I’ve driven by Capitol Dawg (located at 1226 20th St.) numerous times, and the bright colors always catch my eye. While I do enjoy a good hot dog, it’s not something I crave or necessarily pursue. Of the last 100 dogs I’ve eaten, 85 of them have been after midnight and the only evidence I have of eating one is mustard and ketchup stains on my shoes. This also means that those 85 dogs have been from a cart, which if you read this column is a definite plus for me, and also that each dog was no more than $2.00 (peace to Scrappy Dog in Chico!). That being said, stepping into an official hot dog (sorry, I can’t do the “-awg”) joint was a little bit of a reality shock.
Let me start off though by honoring the décor. The autographed Tesla record stood out amongst traditional photos of you guessed it, hot dogs and hot dog stands, but without question the crown jewel was the full sized David Stieb autographed poster, fitted in vintage Blue Jays attire. There was a lot to look at, so in terms of decorations, they get the nod.

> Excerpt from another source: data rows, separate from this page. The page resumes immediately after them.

(* ===== verification/Objects.v ===== *)
(** What an embedder does with an interpreter (spidermonkey.go, object.go,
    function.go, bytes.go, result.go): running scripts and the job queue, and
    the operations on object handles, each with the handles it takes and gives
    back.

    A call of the engine bridge is answered by a parameter that may look at all
    calls before it and at the handles released; host functions that run during
    a call are those of HostCall.v and leave the store as it is here. *)

From S2P Require Import Prelude GoPath IoFS Json Encoding Bridge Agents HostCall.

(** ** The interpreter *)

Inductive gerr := EBridge (e : Bridge.err) | EDecode (e : derr) | ENotFunction (name : bytes) | EJS (message : bytes) | EEnvelope | EList.

(** [sent] are the bridge calls made, but for FreeObject, which the store
    records, and [received] the handles that the decoded replies carried, of
    objects and of symbols and bigints; neither is in the code. *)
Record vm := MkVM {
  store : heap;
  sent : list method;
  received : list Z;
  global : option nat;
  funcs : gmap bytes Func
}.

Definition with_store (H : heap) (w : vm) : vm := MkVM H (sent w) (received w) (global w) (funcs w).

Definition handle_of (w : vm) (r : nat) : Z := default 0 (handle <$> objects (store w) !! r).

(** *** value.go: primitive.String *)

Definition number_string (n : num) : bytes :=
  match n with NaN => lit "NaN" | Inf false => lit "+Inf" | Inf true => lit "-Inf" | Fin t => t end.

(** String of a value that is no object; composite data is printed by fmt, which
    is the parameter. *)
Definition value_string (Sprint : bytes → bytes) (v : value) : bytes :=
  match v with
  | VUndefined => lit "undefined"
  | VNull => lit "null"
  | VBool b => lit (if b then "true" else "false")
  | VNumber n => number_string n
  | VString s => s
  | VComposite d => Sprint d
  | VObject _ => []
  | VOpaque k _ => k
  end.

Section Guest.
(** The engine, and fmt.Sprint. *)
Context (engine : list method → list Z → method → result Bridge.err Bridge.reply) (Sprint : bytes → bytes).

(** A method of raw. *)
Definition raw (m : method) (w : vm) : result Bridge.err Bridge.reply * vm :=
  (engine (sent w) (released (store w)) m, MkVM (store w) (sent w ++ [m]) (received w) (global w) (funcs w)).

(** The methods that answer a text. *)
Definition raw_text (m : method) (w : vm) : result gerr bytes * vm :=
  let '(r, w1) := raw m w in (match r with Ok (RText s) => Ok s | Ok _ => Ok [] | Err e => Err (EBridge e) end, w1).

Definition raw_handle (m : method) (w : vm) : result gerr Z * vm :=
  let '(r, w1) := raw m w in (match r with Ok (RHandle h) => Ok h | Ok _ => Ok 0 | Err e => Err (EBridge e) end, w1).

(** The handles a value carries, but for the zero that stands for none. *)
Definition nonzero (hs : list Z) : list Z := List.filter (λ h, negb (h =? 0)) hs.

Definition minted (H : heap) (r : result gerr value) : list Z :=
  match r with
  | Ok (VObject k) => nonzero (option_list (handle <$> objects H !! k))
  | Ok (VOpaque _ h) => nonzero [h]
  | _ => []
  end.

Definition receives (hs : list Z) (w : vm) : vm := MkVM (store w) (sent w) (received w ++ hs) (global w) (funcs w).

Definition decode (encoded : bytes) (w : vm) : result gerr value * vm :=
  let '(r, H) := decodeValue (store w) encoded in
  let res := match r with Ok v => Ok v | Err e => Err (EDecode e) end in
  (res, receives (minted H res) (with_store H w)).

(** A call whose answer is a value. *)
Definition raw_value (m : method) (w : vm) : result gerr value * vm :=
  match raw_text m w with
  | (Err e, w1) => (Err e, w1)
  | (Ok s, w1) => decode s w1
  end.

But yes, there was food and after staring at the menu for a good five minutes I decided to go for the obscure and ordered the Gold Rush Dawg. The Sacramento Dawg looked interesting (guacamole, sour cream, cheddar cheese and salsa), but Swiss cheese, crushed pineapple and teriyaki sauce sounded a little more appealing. At $4.29 it seemed a little bit pricey and as much as I wanted some fries and a drink (an extra $3), I couldn’t bring myself to paying almost $8 for a dog. The dog itself was pretty good, not too plump but still juicy and full of flavor. As a diehard pineapple fan, its pairing with the pork hot dog was nice. The added teriyaki provided a familiar flavor. My only complaint, aside from the price, was that the teriyaki made the bun soggy which for me is an ultimate no. On top of that, I left hungry”¦
To provide some variety, the homie Bocephus joined and opted for the Prop. 51 Dawg. In his own words, “In true Chicago fashion, the fixings are lavish on this bad boy. Your frank comes smothered in mustard, onions, tomatoes, sport peppers, celery salt, dill pickle and nuclear green relish (despite its appearance, the relish is free of any gene altering materials). As you can imagine, the Prop. 51 is big on flavor; but unfortunately, it’s also big on price. At $3.89 for the wiener or $6.99 with fries and a drink, this ain’t your late night hot dog cart.”
Aside from the above mentioned there are 23 other combinations, most of which are relatively tame with the condiments with varieties of mustard, cheese and onions. You can upgrade to a polish, hot link or brat for $1, and then over 33 extras to choose from ranging from .30 to .60 cents. The fries were good, and they offer beer!
The verdict: good food, a little pricey, but you won’t walk out swearing you’ll never come back.